I’m such a happy, bubbly, positive person and I snapped myself out of the daze and said, “What’s next?” completely interrupting the consultant. He said the next step was to do a bone marrow biopsy and he could get me in next week. I asked if I could just have it done today. I was then taken into another room and had my back injected to make it numb to do the biopsy. Then it began; it was a horrible pressure pain and I was crying. But the song from The Greatest Showman ‘This Is Me’ was playing in the background and I focussed on that – I feel it’s now became my theme song!

I was back in the hospital on the Friday. I was told the results were back and I had CML. Everything was going to change. Again, I tried not to let all the thoughts come into my head and I asked to start the treatment straight away; I was not waiting around. Off to the pharmacy I went and collected all my pills. I then went back to work the following week – this was not stopping me.

The first generation of the TKIs were awful, I couldn’t get through a full day, I could only get up and about for an hour or two at a time. I was sick, weak, bone pain, muscle pain. It was horrible! I’ve never cried so much. I lost so much weight, I was so weak I could hardly use a knife and fork. I tried to keep going with work, but it was all too much. I had to cut my hours right down. I have never felt like this in my life, it got me really down for a while. But my inner warrior was not going to let that happen for long. I tried to power through. I was then taken off these tablets and moved onto another generation. I am still on them now, but I was covered from head to toe in a rash, and my bones in my legs were so sore and weak they felt like they were going to snap.

Fast forward to today. I have had my “cancerversary” one year living with cancer. Every day is still a struggle and some days are worse than others. I’m getting there. Cancer will just have to get used to living with me because I am in no way going to let it beat me. I’m still smiling and not stopping.

My blood levels are steadily going down which is great. I have not hit my target yet, but everything is moving in the right direction. I try to keep doing everything I would normally do weekly but just a bit slower and sometimes it’s quite difficult.

I try to carry on as normal as possible, but this is my new normal! I try to pop make-up on and look a bit more like myself.

I have heard a few times that if you’re going to have cancer, this is the best one to have. Really? Did you actually just say that to me? Nobody will know how it feels unless they are going through it.

Some other cancers you have to go through the horrible process of being injected with chemo, losing your hair and being weak, but when you come out the other side of it that can be you “fixed”. Whereas with me I will have to be on tablets for life. It’s very different.

I’ve also had, “Is that you cured now?”, because I’ve done my hair and make-up and managed to get out in high heels for an hour. Just because I look ok doesn’t mean I feel it. I try not to talk about it too much, so when someone asks me how I am I always say I’m good! I’m not going to go into detail with them by saying, “Oh, today’s been a bit hard, it took me two hours to get out of bed and I needed help getting out of the shower today as my legs went into a cramp.”
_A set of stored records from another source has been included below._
(** * A shallow embedding of the AlphaSentinel data-acquisition, indicator
      and model-registry code, with the properties its design notes state.

    The Python sources embedded here are
    - [GuAnalysisSystem/AlphaSentinel/data/data_utils.py]
    - [GuAnalysisSystem/AlphaSentinel/dashboard_v6.py]
    - [GuAnalysisSystem/AlphaSentinel/analysis/technical_calc.py]
    - [GuAnalysisSystem/AlphaSentinel/engine/strategy_manager.py]
    - [GuAnalysisSystem/AlphaSentinel/ui/model_management.py]
    - [analysis/model_manager.py]

    Conventions.  Python [str] values are byte strings; contract codes and
    column labels are ASCII or UTF-8 text and the case conversions below act
    on the ASCII letters only.  A Python exception is a value of [py_exn]
    and a function that may raise returns [result]; a [try]/[except
    Exception] block is a [match] on that result.  The third-party
    market-data service is an oracle passed to the function that calls it. *)

From Stdlib Require Import Ascii String QArith Qround Qabs Lqa.
From Stdlib Require SpecFloat.
From stdpp Require Import gmap strings list pretty.

Close Scope Q_scope.
Open Scope string_scope.

(** ** Exceptions and results *)

Inductive py_exn :=
| KeyError (key : string)
| ValueError (msg : string)
| AttributeError (msg : string)
| OverflowError (msg : string)
| ZeroDivisionError (msg : string)
| TypeError (msg : string)
| RemoteError (msg : string).

(** [str(e)]: the wording of library messages is representative. *)
Definition exn_str (e : py_exn) : string :=
  match e with
  | KeyError k => "'" +:+ k +:+ "'"
  | ValueError m | AttributeError m | OverflowError m
  | ZeroDivisionError m | TypeError m | RemoteError m => m
  end.

Inductive result (A : Type) :=
| Ok (a : A)
| Raise (e : py_exn).
Arguments Ok {A} a.
Arguments Raise {A} e.

#[global] Instance result_ret : MRet result := fun _ a => Ok a.

#[global] Instance result_bind : MBind result := fun _ _ k r =>
  match r with
  | Ok a => k a
  | Raise e => Raise e
  end.

Definition is_ok {A} (r : result A) : bool :=
  match r with Ok _ => true | Raise _ => false end.

(** ** Python string primitives *)

Module PyStr.

Definition isdigit (c : ascii) : bool :=
  let n := nat_of_ascii c in (48 <=? n)%nat && (n <=? 57)%nat.

Definition upper_char (c : ascii) : ascii :=
  let n := nat_of_ascii c in
  if (97 <=? n)%nat && (n <=? 122)%nat then ascii_of_nat (n - 32) else c.

Definition lower_char (c : ascii) : ascii :=
  let n := nat_of_ascii c in
  if (65 <=? n)%nat && (n <=? 90)%nat then ascii_of_nat (n + 32) else c.

Fixpoint map_chars (f : ascii → ascii) (s : string) : string :=
  match s with
  | EmptyString => EmptyString
  | String c s' => String (f c) (map_chars f s')
  end.

Definition upper : string → string := map_chars upper_char.
Definition lower : string → string := map_chars lower_char.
But these are things I have daily and I just carry on with a smile on my face as I’m so lucky to be able to have this treatment. And hopefully, in time, these will all ease off.
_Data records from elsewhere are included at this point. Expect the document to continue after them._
(** Every call completes; the library knows the session [session]; the
    clock stands at 1700000500 s. *)
Definition env (session : option User) : Env :=
  {| clock := fun _ => 1700000500000%Z;
     respond := fun _ c =>
       match c as c0 return JsError + Resp c0 with
       | SigninCallback _ => inr alice
       | GetUser _ => inr session
       | SigninRedirect _ _ => inr tt
       | RemoveUser _ => inr tt
       | SignoutRedirect _ _ => inr tt
       | AddUserLoaded _ _ => inr tt
       | RemoveUserLoaded _ _ => inr tt
       | Invoke _ => inr tt
       | InvokeWith _ _ => inr tt
       end |}.

(** As [env], but every callback throws. *)
Definition env_throwing (session : option User) : Env :=
  {| clock := fun _ => 1700000500000%Z;
     respond := fun log c =>
       match c as c0 return JsError + Resp c0 with
       | Invoke _ => inl (Error "callback failed")
       | InvokeWith _ _ => inl (Error "callback failed")
       | c0 => respond (env session) log c0
       end |}.

(** The identity provider cannot be reached: every call that goes to
    it is rejected; the local ones and the callbacks complete. *)
Definition env_unreachable (session : option User) : Env :=
  {| clock := fun _ => 1700000500000%Z;
     respond := fun log c =>
       match c as c0 return JsError + Resp c0 with
       | SigninCallback _ => inl (Error "Network Error")
       | SigninRedirect _ _ => inl (Error "Network Error")
       | SignoutRedirect _ _ => inl (Error "Network Error")
       | c0 => respond (env session) log c0
       end |}.

(** The session store of the library fails. *)
Definition env_broken_store : Env :=
  {| clock := fun _ => 1700000500000%Z;
     respond := fun log c =>
       match c as c0 return JsError + Resp c0 with
       | GetUser _ => inl (Error "QuotaExceededError")
       | RemoveUser _ => inl (Error "QuotaExceededError")
       | c0 => respond (env None) log c0
       end |}.

Definition home : Location := {| search := ""; hash := "" |}.

(** The identity provider answered the request with an error. *)
Definition denied : Location :=
  {| search := "?error=access_denied&state=af0ifjsldkj"; hash := "" |}.

Definition returning : Location :=
  {| search := "?code=SplxlOBeZQQYbYS6WxSbIA&state=af0ifjsldkj";
     hash := "" |}.

(** [StringToNumber] and [toString] stand-ins for inputs that never
    reach them. *)
Definition no_number (_ : string) : number := NaN.
Definition no_string (_ : JSON.value) : string := "".

Definition storage : Storage :=
  {[ "oidc.user:https://idp.example:app" :=
       "{" +:+ Js.quoted "id_token" +:+ ":"
       +:+ Js.quoted "eyJhbGciOi.e30.c2ln" +:+ ","
       +:+ Js.quoted "expires_at" +:+ ":1700000000}" ]}.


(** A session without [expires_at]. *)
Definition storage_without_expiry : Storage :=
  {[ "oidc.user:https://idp.example:app" :=
       "{" +:+ Js.quoted "id_token" +:+ ":"
       +:+ Js.quoted "eyJhbGciOi.e30.c2ln" +:+ "}" ]}.

(** What is found under the key of a provider given a manager only. *)
Definition storage_undefined_key : Storage :=
  {[ "oidc.user:undefined:undefined" :=
       "{" +:+ Js.quoted "expires_at" +:+ ":null}" ]}.

End Sample.

(** * Properties *)

(** ** Running programs *)

Lemma run_bind {A B} (env : Env) (p : Prog A) (f : A -> Prog B) st log :
  run env (bind p f) st log =
  match outcome (run env p st log) with
  | Resolved a =>
      run env (f a) (state (run env p st log)) (history (run env p st log))
  | Rejected e =>
      {| outcome := Rejected e;
         state := state (run env p st log);
         history := history (run env p st log) |}
  end.
Proof.
  revert st log.
  induction p as [a | u k IH | c k IH | c k IH | u k IH];
    intros st log; simpl.
  - reflexivity.
  - apply IH.
  - destruct (respond env log c) as [e | r]; simpl; [reflexivity | apply IH].
  - apply IH.
  - apply IH.
Qed.

(** Runs a program as far as the answers of the environment are
    known. *)
Ltac run_cbn :=
  cbn [run bind await detached setUserData and_call and_call_with
       read_absent_or_expired outcome state history].

(** A run only ever extends the history. *)
Lemma run_history_extends {A} (env : Env) (p : Prog A) st log :
  exists steps, history (run env p st log) = log ++ steps.
Proof.
  revert st log.
  induction p as [a | u k IH | c k IH | c k IH | u k IH];
    intros st log; simpl.
  - exists []. now rewrite app_nil_r.
  - destruct (IH u (log ++ [Set_userData u])) as [steps ->].
    exists (Set_userData u :: steps). now rewrite <- app_assoc.
  - destruct (respond env log c) as [e | r]; simpl.
    + now exists [Called c].
    + destruct (IH r st (log ++ [Called c])) as [steps ->].
      exists (Called c :: steps). now rewrite <- app_assoc.
  - destruct (IH st (log ++ [Called c])) as [steps ->].
    exists (Called c :: steps). now rewrite <- app_assoc.
  - apply IH.
Qed.

Lemma run_and_call env f st log :
  state (run env (and_call f) st log) = st /\
  history (run env (and_call f) st log) = log ++ invoked f.
Proof.
  destruct f as [g |]; simpl.
  - destruct (respond env log (Invoke g)); simpl; auto.
  - now rewrite app_nil_r.
Qed.

Lemma run_and_call_with env f user st log :
  state (run env (and_call_with f user) st log) = st /\
  history (run env (and_call_with f user) st log) = log ++ invoked_with f user.
Proof.
  destruct f as [g |]; simpl.
  - destruct (respond env log (InvokeWith g user)); simpl; auto.
  - now rewrite app_nil_r.
Qed.

(** [signOutHooks] clears the state first, whatever the callback does. *)
Lemma run_signOutHooks props env st log :
  state (run env (signOutHooks props) st log) = None /\
  history (run env (signOutHooks props) st log) =
    log ++ Set_userData None :: invoked (AuthProviderProps.onSignOut props).
Proof.
  unfold signOutHooks. simpl.
  destruct (run_and_call env (AuthProviderProps.onSignOut props) None
              (log ++ [Set_userData None])) as [Hs Hh].
  rewrite Hs, Hh, <- app_assoc. auto.
Qed.

(** ** The context value *)

Section ContextValue.

Variable JSON_parse : string -> JsError + JSON.value.
Variable StringToNumber : string -> number.
Variable ObjectToString : JSON.value -> string.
I have kept working as much as I can all the way through, as having my own business, if I don’t work, I don’t get paid. I have also made up my own hashtag #mycmljourneydiary online as I felt it’s good to keep a wee diary to look back on. Also, if someone is going through the same thing as me and if I can help in any way at all, that will make me feel good that I can help. It’s got the good, the bad and the ugly. All “keeping it real” posts.

Spot Leukaemia is so important to raise awareness as I had no idea what leukaemia really was until I had it!